25. In an exterior structural construction, for insulating a building surface, formed from a plurality of independent structural units each having an exposed exterior face and being mounted directly to said building surface, the improvements being said unit construction and mounting arrangement to said building surface, comprising:

a preformed channel formed across a first surface of each of said units which is to be directly adjacent said building surface, said channel extending inwardly from said first surfaces, partially through said units and at an angle from the surface normal;

a rigidifying element matingly received and co-extensive within said channel with respect to said units so as to provide structural rigidity and support for each of said units; and

fastener means cooperatively associated with and for securing said rigidifying element to said building surface without creating a thermally conductive path through said untis from said exterior said to said building surface.

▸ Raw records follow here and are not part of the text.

(** X22.  Pages follow one another when the dates settle the order.  Let
    the messages that match the filter have pairwise distinct dates, and
    let the database sort each of three queries in its own way, each by
    date and newest first.  Then, with the page sizes the code asks for,
    [min(200, max(1, limit))], the page of the second query, which skips
    the first page, is what the one page of both sizes has beyond the
    first page - as long as the two sizes together do not exceed 200. *)
Theorem list_emails_pages_compose (qr : Query)
    (srt1 srt2 srt3 : list Doc.t → list Doc.t) (d : database)
    (account_id folder q : option string) (limit limit' skip : Z)
    (page1 page2 : list Doc.t) (c1 c2 : Z) :
  sorts_by_date srt1 → sorts_by_date srt2 → sorts_by_date srt3 →
  NoDup (Doc.date
           <$> filter (λ x, Listing.email_filter qr account_id folder q x
                            = true)
                      (emailmessage d)) →
  Listing.page_size limit + Listing.page_size limit' ≤ 200 →
  Listing.list_emails (sorting_with srt1 qr) (Some d) account_id folder q
                      limit skip
  = Ok (page1, c1) →
  Listing.list_emails (sorting_with srt2 qr) (Some d) account_id folder q
                      limit' (skip + Listing.page_size limit)
  = Ok (page2, c2) →
  Listing.list_emails (sorting_with srt3 qr) (Some d) account_id folder q
                      (Listing.page_size limit + Listing.page_size limit')
                      skip
  = Ok (page1 ++ page2, c1 + c2).
Proof.
  intros Hs1 Hs2 Hs3 Hnd Hsum.
  rewrite !list_emails_sorting_with.
  intros (Hskip & Hq & -> & ->) (_ & _ & -> & ->).
  rewrite (sorts_by_date_agree srt1 srt3 _ Hs1 Hs3 Hnd).
  rewrite (sorts_by_date_agree srt2 srt3 _ Hs2 Hs3 Hnd).
  set (sorted := srt3 _).
  split; [done|]. split; [done|].
  assert (1 ≤ Listing.page_size limit) as H1
    by (unfold Listing.page_size; lia).
  assert (1 ≤ Listing.page_size limit') as H2
    by (unfold Listing.page_size; lia).
  assert (Z.to_nat (Listing.page_size
                      (Listing.page_size limit + Listing.page_size limit'))
          = (Z.to_nat (Listing.page_size limit)
             + Z.to_nat (Listing.page_size limit'))%nat) as ->
    by (unfold Listing.page_size in *; lia).
  assert (drop (Z.to_nat (skip + Listing.page_size limit)) sorted
          = drop (Z.to_nat (Listing.page_size limit))
                 (drop (Z.to_nat skip) sorted)) as ->.
  { rewrite drop_drop. f_equal. lia. }
  rewrite take_take_drop. split; [done|].
  by rewrite <- Nat2Z.inj_add, <- length_app, take_take_drop.
Qed.

Lemma list_emails_pages_compose_witness :
  Listing.list_emails
    (sorting_with (merge_sort Cases.newer_first) Cases.qr)
    (Some Cases.db3) (Some "acc-1") None None
    (Listing.page_size (-5) + Listing.page_size 1) 0
  = Ok ([Cases.stored 3 "acc-1" "<4>" "INBOX" 40]
        ++ [Cases.stored 0 "acc-1" "<1>" "INBOX" 30], 1 + 1).
Proof.
  apply (list_emails_pages_compose Cases.qr
           (merge_sort Cases.newer_first) Cases.sort_from_last
           (merge_sort Cases.newer_first) Cases.db3 (Some "acc-1") None None
           (-5) 1 0).
  - exact merge_sort_sorts_by_date.
  - exact sort_from_last_sorts_by_date.
  - exact merge_sort_sorts_by_date.
  - apply (bool_decide_unpack _). vm_compute. exact I.
  - vm_compute. discriminate.
  - vm_compute. reflexivity.
  - vm_compute. reflexivity.
Defined.

(** Without distinct dates the pages need not fit together: of two
    messages of the same date, a first page of one message and a second
    page of one message can both hold the first, when the second query
    is sorted in another way. *)
Example list_emails_pages_repeat_on_equal_dates :
  Listing.list_emails
    (sorting_with (merge_sort Cases.newer_first) Cases.qr)
    (Some Cases.twins) (Some "acc-1") None None 1 0
  = Ok ([Cases.stored 0 "acc-1" "<1>" "INBOX" 30], 1)
  ∧ Listing.list_emails
      (sorting_with Cases.sort_from_last Cases.qr)
      (Some Cases.twins) (Some "acc-1") None None 1 1
    = Ok ([Cases.stored 0 "acc-1" "<1>" "INBOX" 30], 1).
Proof. split; vm_compute; reflexivity. Qed.

(** ** Runs, marks and reference documents together *)

Section Together.
Context {St : Type} (lib : Library) (clk : Clock).

Lemma ingest_keeps_agenda (w0 : world St) acct folder num raw inserted :
  preserves (λ w : world St, agendadoc <$> w_db w = agendadoc <$> w_db w0)
            (ingest lib clk acct folder num raw inserted).
Proof.
  intros w r w' HI H.
  pose proof (ingest_cases lib clk acct folder num raw inserted w) as Hc.
  cbn zeta in Hc. destruct (w_db w) as [d|] eqn:Hdb.
  - destruct (Store.find_one_by_key _ _ _).
    + rewrite Hc in H. injection H as _ <-. by rewrite Hdb.
    + destruct Hc as (doc & n & Hi & _). rewrite Hi in H.
      injection H as _ <-. cbn. by rewrite <- HI.
  - rewrite Hc in H. injection H as _ <-. by rewrite Hdb.
Qed.

Lemma find_one_by_id_app i (coll new : list Doc.t) doc :
  Store.find_one_by_id i coll = Some doc →
  Store.find_one_by_id i (coll ++ new) = Some doc.
Proof.
  unfold Store.find_one_by_id. induction coll as [|d coll IH]; [done|].
  cbn. destruct (bool_decide (Doc._id d = i)); [done | apply IH].
Qed.

End Together.

(** X23.  Neither a run nor marking a message touches the reference
    documents. *)
Theorem reference_documents_untouched {St} (lib : Library) (clk : Clock)
    (srv : Imap St) (acct : account) (folders : option (list string))
    (days : Z) (email_id : string) (w : world St) :
  agendadoc <$> w_db (snd (sync_account lib clk srv acct folders days w))
  = agendadoc <$> w_db w
  ∧ agendadoc <$> w_db (snd (mark_interested lib email_id w))
    = agendadoc <$> w_db w.
Proof.
  split.
  - apply (sync_account_preserves lib clk srv
             (λ w', agendadoc <$> w_db w' = agendadoc <$> w_db w)).
    + intros w1 w2 Hw. by rewrite Hw.
    + intros. apply ingest_keeps_agenda.
    + done.
  - unfold mark_interested, db_emailmessage.
    destruct (w_db w) as [d|] eqn:Hdb; cbn; [|by rewrite Hdb].
    destruct (ObjectId lib email_id) as [oid|e]; cbn; [|by rewrite Hdb].
    destruct (Store.find_one_by_id _ _); cbn; by rewrite Hdb.
Qed.

(** X24.  A mark survives later runs: once a stored message has been
    marked as interested, a run for any account leaves its record, found
    by its identifier, with the category "Interested". *)
Theorem mark_survives_later_run {St} (lib : Library) (clk : Clock)
    (srv : Imap St) (acct : account) (folders : option (list string))
    (days : Z) (email_id : string) (oid : nat) (w : world St)
    (d : database) (doc : Doc.t) :
  let marked := snd (mark_interested lib email_id w) in
  let run := sync_account lib clk srv acct folders days marked in
  w_db w = Some d →
  ObjectId lib email_id = Ok oid →
  Store.find_one_by_id oid (emailmessage d) = Some doc →
  Store.find_one_by_id oid (messages_of (snd run))
  = Some (Doc.set_ai_category (Some "Interested") doc).
Proof.
  intros marked run Hdb Hoid Hfind.
  destruct (sync_account_adds lib clk srv acct folders days marked)
    as (new & E & _ & _).
  fold run in E. rewrite E. apply find_one_by_id_app.
  subst marked. rewrite (mark_interested_found _ _ _ _ _ _ Hdb Hoid Hfind).
  unfold messages_of. cbn. by apply update_category_found.
Qed.

Lemma mark_survives_later_run_witness :
  let marked :=
    snd (mark_interested Scenario.lib "000000000000000000000002"
           (World (None : option string) (Some Cases.db3) 0 [])) in
  let run :=
    sync_account Scenario.lib Scenario.clk Scenario.srv Scenario.alice
                 (Some ["INBOX"; "Archive"]) 7 marked in
  Store.find_one_by_id 2 (messages_of (snd run))
  = Some (Doc.set_ai_category (Some "Interested")
            (Cases.stored 2 "acc-1" "<3>" "Archive" 10)).
Proof.
  exact (mark_survives_later_run Scenario.lib Scenario.clk Scenario.srv
           Scenario.alice (Some ["INBOX"; "Archive"]) 7
           "000000000000000000000002" 2
           (World (None : option string) (Some Cases.db3) 0 [])
           Cases.db3 (Cases.stored 2 "acc-1" "<3>" "Archive" 10)
           eq_refl eq_refl eq_refl).
Defined.

(** ** The text of a suggestion *)

Section ReplyText.

Lemma rev_app_acc (s acc : string) :
  String.rev_app s acc = String.rev_app s "" +:+ acc.
Proof.
  revert acc. induction s as [|c s IH]; intros acc; [done|].
  cbn [String.rev_app]. rewrite (IH (String c acc)), (IH (String c "")).
  by rewrite str_app_assoc.
Qed.

Lemma str_rev_cons (c : ascii) (s : string) :
  String.rev (String c s) = String.rev s +:+ String c "".
Proof. unfold String.rev. cbn [String.rev_app]. apply rev_app_acc. Qed.

Lemma str_app_empty_r (s : string) : s +:+ "" = s.
Proof. induction s as [|c s IH]; [done|]. by rewrite str_app_cons, IH. Qed.

Lemma str_rev_app (s t : string) :
  String.rev (s +:+ t) = String.rev t +:+ String.rev s.
Proof.
  induction s as [|c s IH].
  - change ("" +:+ t) with t. change (String.rev "") with "".
    by rewrite str_app_empty_r.
  - by rewrite str_app_cons, !str_rev_cons, IH, str_app_assoc.
Qed.

Lemma str_rev_involutive (s : string) : String.rev (String.rev s) = s.
Proof.
  induction s as [|c s IH]; [done|].
  by rewrite str_rev_cons, str_rev_app, IH.
Qed.

(** Stripping on the left stops at the first visible character. *)
Lemma lstrip_app_visible (s : string) (c : ascii) (t : string) :
  PyStr.is_space c = false →
  ∃ kept, lstrip (s +:+ String c t) = kept +:+ String c t.
Proof.
  intros Hc. induction s as [|a s IH].
  - exists "". change ("" +:+ String c t) with (String c t).
    cbn [lstrip]. by rewrite Hc.
  - rewrite str_app_cons. cbn [lstrip].
    destruct (PyStr.is_space a); [apply IH|].
    exists (String a s). by rewrite str_app_cons.
Qed.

26. A construction panel applied to a building surface comprising:

a panel body having a plurality of spaced apart channels previously formed within one surface thereof, at least one of said channels having a first portion projecting from said surface into said panel body and a second portion continuous with the first portion and extending laterally within said panel body; and

rigidifying means for strengthening said panel body received within said channels and slidable along the length of said channels, said rigidifying means including a first portion bridging said channels and a flanged second portion coextensive with said second portion of said channel, and said rigidifying means including means for structurally supporting said panel body.

27. The contruction panel according to claim 21 wherein the portion of said panel body about said channels is formed from foamed material and application of said construction panel to said building surface by said structurally supporting means results in slight compression of said foam material.